If we don’t repent of our sins the atonement has no effect on us. We have to suffer for our own sins. Is this correct?
This is correct according to the following scripture,
15 Therefore I command you to repent—repent, lest I smite you by the rod of my mouth, and by my wrath, and by my anger, and your sufferings be sore—how sore you know not, how exquisite you know not, yea, how hard to bear you know not.
16 For behold, I, God, have suffered these things for all, that they might not suffer if they would repent;
17 But if they would not repent they must suffer even as I;
18 Which suffering caused myself, even God, the greatest of all, to tremble because of pain, and to bleed at every pore, and to suffer both body and spirit—and would that I might not drink the bitter cup, and shrink—
19 Nevertheless, glory be to the Father, and I partook and finished my preparations unto the children of men.

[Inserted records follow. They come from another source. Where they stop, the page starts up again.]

(* ===== verification/ExifProofs.v ===== *)
(** * What the EXIF writer writes

    A reader for the directories of an EXIF segment, written from the format,
    and the proof that it finds in the output of ExifWriter.v every member
    that was to be written, with its value. *)
From stdpp Require Import base list vector.
From Stdlib Require Import ZArith Lia.
From S2P Require Import Prelude ExifTypes ExifStream ExifWriter.

(** ** The format *)

(** Numbers in a file (big-endian) and in memory (little-endian). *)
Definition be_join (bs : list Z) : Z := foldl (fun v b => v * 256 + b) 0 bs.
Definition le_join (bs : list Z) : Z := foldr (fun b v => b + 256 * v) 0 bs.
Definition load_be (sz : Z) (l : list Z) (i : Z) : option Z := be_join <$> slice l i sz.
Definition load_le (sz : Z) (l : list Z) (i : Z) : option Z := le_join <$> slice l i sz.

(** The values of an entry are numbers of one, two or four bytes; a rational
    is two of them. *)
Definition is_rational (ty : Z) : bool := (ty =? EXIF_RATIONAL) || (ty =? EXIF_SRATIONAL).
Definition elem_size (ty : Z) : Z :=
  if (ty =? EXIF_BYTE) || (ty =? EXIF_ASCII) || (ty =? EXIF_UNDEFINED) then 1
  else if ty =? EXIF_SHORT then 2 else 4.
Definition elem_count (ty n : Z) : Z := if is_rational ty then 2 * n else n.

Record entry := Entry {
  e_tag : Z;
  e_type : Z;
  e_count : Z;
  e_values : list Z
}.

#[export] Instance entry_eq_dec : EqDecision entry.
Proof. solve_decision. Defined.

Definition elements (load : Z -> list Z -> Z -> option Z) (ty n : Z) (l : list Z) (at_ : Z) : option (list Z) :=
  mapM (fun k => load (elem_size ty) l (at_ + elem_size ty * k)) (upto (Z.to_nat (elem_count ty n))).

(** The entry at [p]: values of at most four bytes are in the entry, others
    at an offset from the header. *)
Definition read_entry (buf : list Z) (ifh p : Z) : option entry :=
  t ← load_be 2 buf p;
  ty ← load_be 2 buf (p + 2);
  n ← load_be 4 buf (p + 4);
  at_ ← (if elem_size ty * elem_count ty n <=? 4 then Some (p + 8)
         else offset ← load_be 4 buf (p + 8); Some (ifh + offset));
  vs ← elements load_be ty n buf at_;
  Some (Entry t ty n vs).

(** A directory: its entries, and the offset of the next one. *)
Definition read_ifd (buf : list Z) (ifh begin : Z) : option (list entry * Z) :=
  n ← load_be 2 buf begin;
  es ← mapM (fun k => read_entry buf ifh (begin + 2 + 12 * k)) (upto (Z.to_nat n));
  next ← load_be 4 buf (begin + 2 + 12 * n);
  Some (es, next).

(** The entry a block is to write. *)
Definition entry_of (f : field) : option entry :=
  n ← field_count f;
  vs ← elements load_le (f_type f) n (f_ptr f) 0;
  Some (Entry (f_tag f) (f_type f) n vs).

(** ** Bytes at a place *)

Definition has (l : list Z) (i : Z) (bs : list Z) : Prop :=
  0 <= i /\ forall k b, aget bs k = Some b -> aget l (i + k) = Some b.

Lemma has_range l i bs : has l i bs -> bs <> [] -> i + zlen bs <= zlen l.
Proof.
  intros [Hi H] Hne. destruct (decide (zlen bs <= 0)) as [Hz|Hz]; [unfold zlen in Hz; destruct bs; [done|cbn in Hz; lia]|].
  destruct (aget_is_Some bs (zlen bs - 1)) as [b Hb]; [lia|]. apply H in Hb.
  destruct (decide (i + zlen bs <= zlen l)) as [|Hn]; [done|]. rewrite aget_None in Hb by lia. done.
Qed.

Lemma has_slice l i bs : has l i bs -> slice l i (zlen bs) = Some bs.
Proof.
  intros Hh. destruct bs as [|x bs].
  - unfold slice. change (zlen (@nil Z)) with 0. cbn. destruct Hh as [Hi _].
    by rewrite (proj2 (Z.leb_le _ _)) by lia.
  - pose proof (has_range _ _ _ Hh ltac:(done)) as Hr. destruct Hh as [Hi H].
    set (bs' := x :: bs) in *. unfold slice.
    assert (E : take (Z.to_nat (zlen bs')) (drop (Z.to_nat i) l) = bs').
    { apply list_eq. intros k. unfold zlen in *. destruct (decide (k < length bs')%nat) as [Hk|Hk].
      - rewrite lookup_take_lt by lia. rewrite lookup_drop. destruct (lookup_lt_is_Some_2 bs' k Hk) as [b Hb].
        rewrite Hb. specialize (H (Z.of_nat k) b). rewrite aget_nat in H. specialize (H Hb).
        unfold aget in H. rewrite (proj2 (Z.leb_le _ _)) in H by lia. rewrite <- H. f_equal. lia.
      - rewrite lookup_take_ge by lia. symmetry. apply lookup_ge_None_2. lia. }
    rewrite E. by rewrite (proj2 (Z.leb_le _ _)), Z.eqb_refl by lia.
Qed.

Lemma has_app l i a b : has l i (a ++ b) <-> has l i a /\ has l (i + zlen a) b.
Proof.
  pose proof (zlen_nonneg a) as Hz. split.
  - intros [Hi H]. split; split; try lia; intros k x Hk.
    + apply H. pose proof Hk as [Hk0 _]%aget_Some. rewrite aget_app by lia.
      destruct (Z.ltb_spec k (zlen a)); [done|]. rewrite aget_None in Hk by lia. done.
    + rewrite <- Z.add_assoc. apply H. pose proof Hk as [Hk0 _]%aget_Some. rewrite aget_app by lia.
      rewrite (proj2 (Z.ltb_ge _ _)) by lia. rewrite <- Hk. f_equal. lia.
  - intros [ [Hi Ha] [_ Hb] ]. split; [done|]. intros k x Hk. pose proof Hk as [Hk0 _]%aget_Some.
    rewrite aget_app in Hk by lia. destruct (Z.ltb_spec k (zlen a)); [by apply Ha|].
    apply Hb in Hk. rewrite <- Hk. f_equal. lia.
Qed.

Lemma has_put buf p bs : 0 <= p -> p + zlen bs <= zlen buf -> has (put buf p bs) p bs.
Proof.
  intros Hp Hl. split; [done|]. intros k b Hk. rewrite aget_put by done.
  destruct (decide (0 <= k < zlen bs)) as [Hr|Hr].
  - rewrite (proj2 (Z.leb_le _ _)), (proj2 (Z.ltb_lt _ _)) by lia. cbn. rewrite <- Hk. f_equal. lia.
  - rewrite aget_None in Hk by lia. done.
Qed.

20 Wherefore, I command you again to repent, lest I humble you with my almighty power; and that you confess your sins, lest you suffer these punishments of which I have spoken, of which in the smallest, yea, even in the least degree you have tasted at the time I withdrew my Spirit.
The eternal principle of justice demands that all debts be paid. Sin is equal to incurring a debt. The eternal principle of mercy allows another to pay the debt if they are able. Christ has offered to pay all debt, but we must accept the terms of his offer. If we do not then we are left to pay the debt ourselves.
In other words, mercy is laying claim on our souls through the Atonement of Christ. However mercy cannot rob justice. If we are not obedient to the merciful terms of Christ, then justice has full claim on us.
The beauty of the plan is that the terms of the atonement are easy and simple compared to the terms of justice. Christ has paid the price and all we must do is follow him in righteousness as much as we can.